This article was published on 15 September 2007. Some information may be out of date.


  • Should a couple with 3 children move to a bigger house in town or take a bet on a coastal property?
  • Are KiwiSaver bond funds as conservative as they seem?

QWe have down-sized from a large family home in the central Auckland suburbs, and while it is nice to have no mortgage payments and close to $400,000 sitting in a Raboplus account, we have found that we really do need a larger home for our sanity.

We have three kids aged six to ten, and we have to be strategic about what secondary school areas in central Auckland we wish to be in.

We are both simple wage earners. We have a favourable revolving credit facility, no actual table mortgage to pay at all over our $900,000 home, and use the revolving overdraft for small excess living indulgences with the kids and some improvements to the small home.

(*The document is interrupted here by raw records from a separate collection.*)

(* ===== verification/VlanApi.v ===== *)
(** * apis/resource/vlan: the VLAN API types *)

From S2P Require Import Prelude Strconv Meta Labels Conditions KRM.

Local Open Scope Z_scope.

(** [apis/resource/vlan/v1alpha1/groupversion_info.go:28-35 GroupVersion] *)
Definition vlan_GroupVersion : GroupVersion := MkGroupVersion "vlan.resource.nephio.org" "v1alpha1".

(** ** VLANIndex *)

(** [apis/resource/vlan/v1alpha1/vlanindex_types.go:29-33 VLANIndexSpec] *)
Record VLANIndexSpec : Type := MkVLANIndexSpec { vis_UserDefinedLabels : UserDefinedLabels }.

(** [apis/resource/vlan/v1alpha1/vlanindex_types.go:36-43 VLANIndexStatus] *)
Record VLANIndexStatus : Type := MkVLANIndexStatus { vis_ConditionedStatus : ConditionedStatus }.

#[export, refine] Instance VLANIndexStatus_conditions : HasConditions VLANIndexStatus := {
  conditioned := vis_ConditionedStatus;
  with_conditioned := fun c _ => MkVLANIndexStatus c
}.
Proof. done. Defined.

(** [apis/resource/vlan/v1alpha1/vlanindex_types.go:52-58 VLANIndex] *)
Definition VLANIndex : Type := KRM VLANIndexSpec VLANIndexStatus.

(** [apis/resource/vlan/v1alpha1/vlanindex_types.go:73-83 VLANIndexKind] *)
Definition VLANIndexKind : string := "VLANIndex".

(** [apis/resource/vlan/v1alpha1/vlanindex_interfaces.go:27-29 VLANIndex.GetCondition] *)
Definition VLANIndex_GetCondition (r : VLANIndex) (ct : string) : Condition := krm_GetCondition r ct.

(** [apis/resource/vlan/v1alpha1/vlanindex_interfaces.go:33-35 VLANIndex.SetConditions] *)
Definition VLANIndex_SetConditions (r : VLANIndex) (c : list Condition) : VLANIndex :=
  krm_SetConditions r c.

(** [apis/resource/vlan/v1alpha1/vlanindex_interfaces.go:38-43 VLANIndex.GetNamespacedName] *)
Definition VLANIndex_GetNamespacedName (r : VLANIndex) : NamespacedName := krm_nsn r.

(** [apis/resource/vlan/v1alpha1/vlanindex_interfaces.go:47-52 VLANIndex.GetGenericNamespacedName] *)
Definition VLANIndex_GetGenericNamespacedName (r : VLANIndex) : string :=
  GetGenericNamespacedName (NSN (GetNamespace r) (GetName r)).

(** [apis/resource/vlan/v1alpha1/vlanindex_interfaces.go:55-57 VLANIndex.GetUserDefinedLabels] *)
Definition VLANIndex_GetUserDefinedLabels (r : VLANIndex) : labels :=
  udl_GetUserDefinedLabels (vis_UserDefinedLabels (spec r)).

(** [apis/resource/vlan/v1alpha1/vlanindex_interfaces.go:60-62 VLANIndex.GetCacheID] *)
Definition VLANIndex_GetCacheID (r : VLANIndex) : ObjectReference :=
  GetCacheID (ObjRef "" (GetNamespace r) (GetName r) "" "" "" "").

(** [apis/resource/vlan/v1alpha1/vlanindex_interfaces.go:66-76 BuildVLANIndex] *)
Definition BuildVLANIndex (m : ObjectMeta) (s : VLANIndexSpec) (st : VLANIndexStatus) : VLANIndex :=
  MkKRM (MkObject (WithKind vlan_GroupVersion VLANIndexKind) m) s st.

(** ** VLAN *)

(** [apis/resource/vlan/v1alpha1/vlan_types.go:30-40 VLANSpec] *)
Record VLANSpec : Type := MkVLANSpec {
  vs_VLANIndex : ObjectReference;
  vs_VLANID : option Z;
  vs_VLANRange : option string;
  vs_UserDefinedLabels : UserDefinedLabels
}.

(** [apis/resource/vlan/v1alpha1/vlan_types.go:43-54 VLANStatus] *)
Record VLANStatus : Type := MkVLANStatus {
  vst_ConditionedStatus : ConditionedStatus;
  vst_VLANID : option Z;
  vst_VLANRange : option string
}.

#[export, refine] Instance VLANStatus_conditions : HasConditions VLANStatus := {
  conditioned := vst_ConditionedStatus;
  with_conditioned := fun c s => MkVLANStatus c (vst_VLANID s) (vst_VLANRange s)
}.
Proof. done. Defined.

(** [apis/resource/vlan/v1alpha1/vlan_types.go:65-71 VLAN] *)
Definition VLAN : Type := KRM VLANSpec VLANStatus.

(** [apis/resource/vlan/v1alpha1/vlan_types.go:86-90 VLANKind] *)
Definition VLANKind : string := "VLAN".

(** [apis/resource/vlan/v1alpha1/vlan_types.go:91-96 VLANKindGVKString] *)
Definition VLANKindGVKString : string := GVKToString (WithKind vlan_GroupVersion VLANKind).

(** [apis/resource/vlan/v1alpha1/vlan_interfaces.go:26-28 VLAN.GetCondition] *)
Definition VLAN_GetCondition (r : VLAN) (t : string) : Condition := krm_GetCondition r t.

(** [apis/resource/vlan/v1alpha1/vlan_interfaces.go:32-34 VLAN.SetConditions] *)
Definition VLAN_SetConditions (r : VLAN) (c : list Condition) : VLAN := krm_SetConditions r c.

(** [apis/resource/vlan/v1alpha1/vlan_interfaces.go:38-43 VLAN.GetGenericNamespacedName] *)
Definition VLAN_GetGenericNamespacedName (r : VLAN) : string :=
  GetGenericNamespacedName (NSN (GetNamespace r) (GetName r)).

(** [apis/resource/vlan/v1alpha1/vlan_interfaces.go:46-48 VLAN.GetCacheID] *)
Definition VLAN_GetCacheID (r : VLAN) : ObjectReference := GetCacheID (vs_VLANIndex (spec r)).

(** [apis/resource/vlan/v1alpha1/vlan_interfaces.go:51-53 VLAN.GetUserDefinedLabels] *)
Definition VLAN_GetUserDefinedLabels (r : VLAN) : labels :=
  udl_GetUserDefinedLabels (vs_UserDefinedLabels (spec r)).

(** ** VLANClaim *)

(** [apis/resource/vlan/v1alpha1/vlanclaim_types.go:30-40 VLANClaimSpec] *)
Record VLANClaimSpec : Type := MkVLANClaimSpec {
  vcs_VLANIndex : ObjectReference;
  vcs_VLANID : option Z;
  vcs_VLANRange : option string;
  vcs_ClaimLabels : ClaimLabels
}.

(** [apis/resource/vlan/v1alpha1/vlanclaim_types.go:43-57 VLANClaimStatus] *)
Record VLANClaimStatus : Type := MkVLANClaimStatus {
  vct_ConditionedStatus : ConditionedStatus;
  vct_VLANID : option Z;
  vct_VLANRange : option string;
  vct_ExpiryTime : string
}.

#[export, refine] Instance VLANClaimStatus_conditions : HasConditions VLANClaimStatus := {
  conditioned := vct_ConditionedStatus;
  with_conditioned := fun c s => MkVLANClaimStatus c (vct_VLANID s) (vct_VLANRange s) (vct_ExpiryTime s)
}.
Proof. done. Defined.

(** [apis/resource/vlan/v1alpha1/vlanclaim_types.go:68-74 VLANClaim] *)
Definition VLANClaim : Type := KRM VLANClaimSpec VLANClaimStatus.

(** [apis/resource/vlan/v1alpha1/vlanclaim_types.go:89-93 VLANClaimKind] *)
Definition VLANClaimKind : string := "VLANClaim".

(** [apis/resource/vlan/v1alpha1/vlanclaim_types.go:94-99 VLANClaimKindGVKString] *)
Definition VLANClaimKindGVKString : string := GVKToString (WithKind vlan_GroupVersion VLANClaimKind).

(** [apis/resource/vlan/v1alpha1/vlanclaim_interfaces.go:32-34 VLANClaim.GetCondition] *)
Definition VLANClaim_GetCondition (r : VLANClaim) (t : string) : Condition := krm_GetCondition r t.

(** [apis/resource/vlan/v1alpha1/vlanclaim_interfaces.go:38-40 VLANClaim.SetConditions] *)
Definition VLANClaim_SetConditions (r : VLANClaim) (c : list Condition) : VLANClaim :=
  krm_SetConditions r c.

(** [apis/resource/vlan/v1alpha1/vlanclaim_interfaces.go:44-49 VLANClaim.GetGenericNamespacedName] *)
Definition VLANClaim_GetGenericNamespacedName (r : VLANClaim) : string :=
  GetGenericNamespacedName (NSN (GetNamespace r) (GetName r)).

(** [apis/resource/vlan/v1alpha1/vlanclaim_interfaces.go:52-54 VLANClaim.GetCacheID] *)
Definition VLANClaim_GetCacheID (r : VLANClaim) : ObjectReference := GetCacheID (vcs_VLANIndex (spec r)).

(** [apis/resource/vlan/v1alpha1/vlanclaim_interfaces.go:57-59 VLANClaim.GetUserDefinedLabels] *)
Definition VLANClaim_GetUserDefinedLabels (r : VLANClaim) : labels :=
  GetUserDefinedLabels (vcs_ClaimLabels (spec r)).

(** [apis/resource/vlan/v1alpha1/vlanclaim_interfaces.go:62-64 VLANClaim.GetSelectorLabels] *)
Definition VLANClaim_GetSelectorLabels (r : VLANClaim) : labels :=
  GetSelectorLabels (vcs_ClaimLabels (spec r)).

(** [apis/resource/vlan/v1alpha1/vlanclaim_interfaces.go:67-69 VLANClaim.GetFullLabels] *)
Definition VLANClaim_GetFullLabels (r : VLANClaim) : labels := GetFullLabels (vcs_ClaimLabels (spec r)).

(** [apis/resource/vlan/v1alpha1/vlanclaim_interfaces.go:72-74 VLANClaim.GetLabelSelector] *)
Definition VLANClaim_GetLabelSelector `{LabelsAPI} (r : VLANClaim) : result Selector :=
  GetLabelSelector (vcs_ClaimLabels (spec r)).

(** [apis/resource/vlan/v1alpha1/vlanclaim_interfaces.go:77-79 VLANClaim.GetOwnerSelector] *)
Definition VLANClaim_GetOwnerSelector `{LabelsAPI} (r : VLANClaim) : result Selector :=
  GetOwnerSelector (vcs_ClaimLabels (spec r)).

(** The four kinds of claim.

    [apis/resource/vlan/v1alpha1/vlan_claim_types.go:19-26 VLANClaimType] *)
Inductive VLANClaimType : Type :=
| VLANClaimTypeDynamic
| VLANClaimTypeStatic
| VLANClaimTypeSize
| VLANClaimTypeRange.

(** [apis/resource/vlan/v1alpha1/vlanclaim_interfaces.go:81-85 VLANClaimCtx] *)
Record VLANClaimCtx : Type := MkVLANClaimCtx { vctx_Kind : VLANClaimType; vctx_Start : Z; vctx_Size : Z }.

(** [apis/resource/vlan/v1alpha1/vlanclaim_interfaces.go:87-128 VLANClaim.GetVLANClaimCtx] *)
Definition GetVLANClaimCtx (r : VLANClaim) : result VLANClaimCtx :=
  match vcs_VLANID (spec r) with
  | Some id => Ok (MkVLANClaimCtx VLANClaimTypeStatic id 0)
  | None =>
      match vcs_VLANRange (spec r) with
      | Some range =>
          match split_on ":"%char range with
          | [a] =>
              s ← Atoi a;
              Ok (MkVLANClaimCtx VLANClaimTypeSize 0 (wrap uint16 s))
          | [a; b] =>
              s ← Atoi a;
              e ← Atoi b;
              if bool_decide (e < s) then
                Err ("VLAN range " +:+ range +:+ " end " +:+ pretty e +:+
                     " can not be smaller than start " +:+ pretty s)
              else
                Ok (MkVLANClaimCtx VLANClaimTypeRange (wrap uint16 s)
                      (wrap uint16 (wrap uint16 e - wrap uint16 s + 1)))
          | _ => Err ("VLAN range can either be start:end or size, got: " +:+ range)
          end
      | None => Ok (MkVLANClaimCtx VLANClaimTypeDynamic 0 0)
      end
  end.

(** [apis/resource/vlan/v1alpha1/vlanclaim_interfaces.go:132-139 VLANClaim.AddOwnerLabelsToCR] *)
Definition VLANClaim_AddOwnerLabelsToCR (r : VLANClaim) : VLANClaim :=
  with_spec (fun s => MkVLANClaimSpec (vcs_VLANIndex s) (vcs_VLANID s) (vcs_VLANRange s)
    (add_owner_labels (krm_Object r) (vcs_ClaimLabels s))) r.

(** [apis/resource/vlan/v1alpha1/vlanclaim_interfaces.go:143-153 BuildVLANClaim] *)
Definition BuildVLANClaim (m : ObjectMeta) (s : VLANClaimSpec) (st : VLANClaimStatus) : VLANClaim :=
  MkKRM (MkObject (WithKind vlan_GroupVersion VLANClaimKind) m) s st.

(** ** Properties *)

(** A claim for the VLANs [s] to [e], written the way a user writes it. *)
Definition range_string (s e : Z) : string := pretty s +:+ String ":"%char (pretty e).

(** A range claim [s:e] on VLANs is decoded to its start and the number of VLANs
    in it, when both ends are 16-bit numbers in order and the range is not the
    whole of the 16-bit numbers. *)
Theorem GetVLANClaimCtx_range r s e :
  vcs_VLANID (spec r) = None -> vcs_VLANRange (spec r) = Some (range_string s e) ->
  0 <= s <= e -> e < 65536 -> e - s + 1 < 65536 ->
  GetVLANClaimCtx r = Ok (MkVLANClaimCtx VLANClaimTypeRange s (e - s + 1)).
Proof.
  intros Hid Hr Hs He Hse. unfold GetVLANClaimCtx. rewrite Hid, Hr. unfold range_string.
  rewrite split_on_app, split_on_none by first [done|apply pretty_all_digits; lia].
  rewrite !Atoi_pretty by (rewrite int64_max; lia). cbn [mbind result_bind].
  rewrite bool_decide_eq_false_2 by lia.
  pose proof (wrap_unsigned uint16) as Hw. unfold it_size in Hw. cbn in Hw.
  rewrite !Hw by (rewrite ?Hw by lia; lia). done.
Qed.

(** Numbers in a claim that do not fit 16 bits are not refused but reduced modulo
    65536: a claim of [65536 + n] VLANs is processed as a claim of [n] VLANs. *)
Theorem GetVLANClaimCtx_size_truncated r n :
  vcs_VLANID (spec r) = None -> vcs_VLANRange (spec r) = Some (pretty (65536 + n)) ->
  0 <= n < 65536 ->
  GetVLANClaimCtx r = Ok (MkVLANClaimCtx VLANClaimTypeSize 0 n).
Proof.
  intros Hid Hr Hn. unfold GetVLANClaimCtx. rewrite Hid, Hr.
  rewrite split_on_none by first [done|apply pretty_all_digits; lia].
  rewrite Atoi_pretty by (rewrite int64_max; lia). cbn [mbind result_bind].
  unfold wrap, it_min, it_size. cbn. rewrite !Z.sub_0_r, Z.add_0_r.
  replace (65536 + n) with (n + 1 * 65536) by lia. rewrite Z.mod_add, Z.mod_small by lia. done.
Qed.

Definition sample_meta (ns n : string) : ObjectMeta :=
  MkObjectMeta n "" ns "" "" None None None [] [].

Definition sample_vlanclaim (ns n : string) (id : option Z) (range : option string) : VLANClaim :=
  VLANClaim_AddOwnerLabelsToCR
    (BuildVLANClaim (sample_meta ns n)
       (MkVLANClaimSpec (ObjRef "" "dummy" "a" "" "" "" "") id range
          (MkClaimLabels (MkUserDefinedLabels None) None))
       (MkVLANClaimStatus (MkConditionedStatus []) None None "")).

Lemma GetVLANClaimCtx_range_witness :
  GetVLANClaimCtx (sample_vlanclaim "dummy" "x" None (Some "100:199")) =
  Ok (MkVLANClaimCtx VLANClaimTypeRange 100 100).
Proof. apply (GetVLANClaimCtx_range _ 100 199); [done|by_compute|lia..]. Defined.

Lemma GetVLANClaimCtx_size_truncated_witness :
  GetVLANClaimCtx (sample_vlanclaim "dummy" "x" None (Some "65546")) =
  Ok (MkVLANClaimCtx VLANClaimTypeSize 0 10).
Proof. apply (GetVLANClaimCtx_size_truncated _ 10); [done|by_compute|lia]. Defined.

We are torn between using the funds and equity and borrowing a bit more to upsize back into a good secondary school area before we can’t afford to, or taking advantage of buying a niche coastal property in a special area as a strong bet for major capital gain, which we might capitalise when our younger kids get to secondary school age.

That would give us the freedom of sending them to private schools and not having to be as concerned about which central Auckland area we are in.

AYour choice of the word “bet” on the coastal property may be more apt than you realise. I strongly suggest you get back into a larger home in the right area, rather than gambling on the coastal property market.

I know, I know — the values of many coastal properties have soared in recent years, and many people feel you can’t go wrong with a house near a beach.

But that’s not true. The housing market is looking shakier now than it has in years. And when any boom turns to a bust — whether it be shares, property, or tulip bulbs — the most vulnerable assets are often those that rose furthest in the boom.

There’s also the bach factor. I’m not predicting an economic downturn; that’s not my area of expertise. But some experts are, and if times get tough, people are more likely to sell their baches than their homes — which has a depressing effect on the value of all coastal property.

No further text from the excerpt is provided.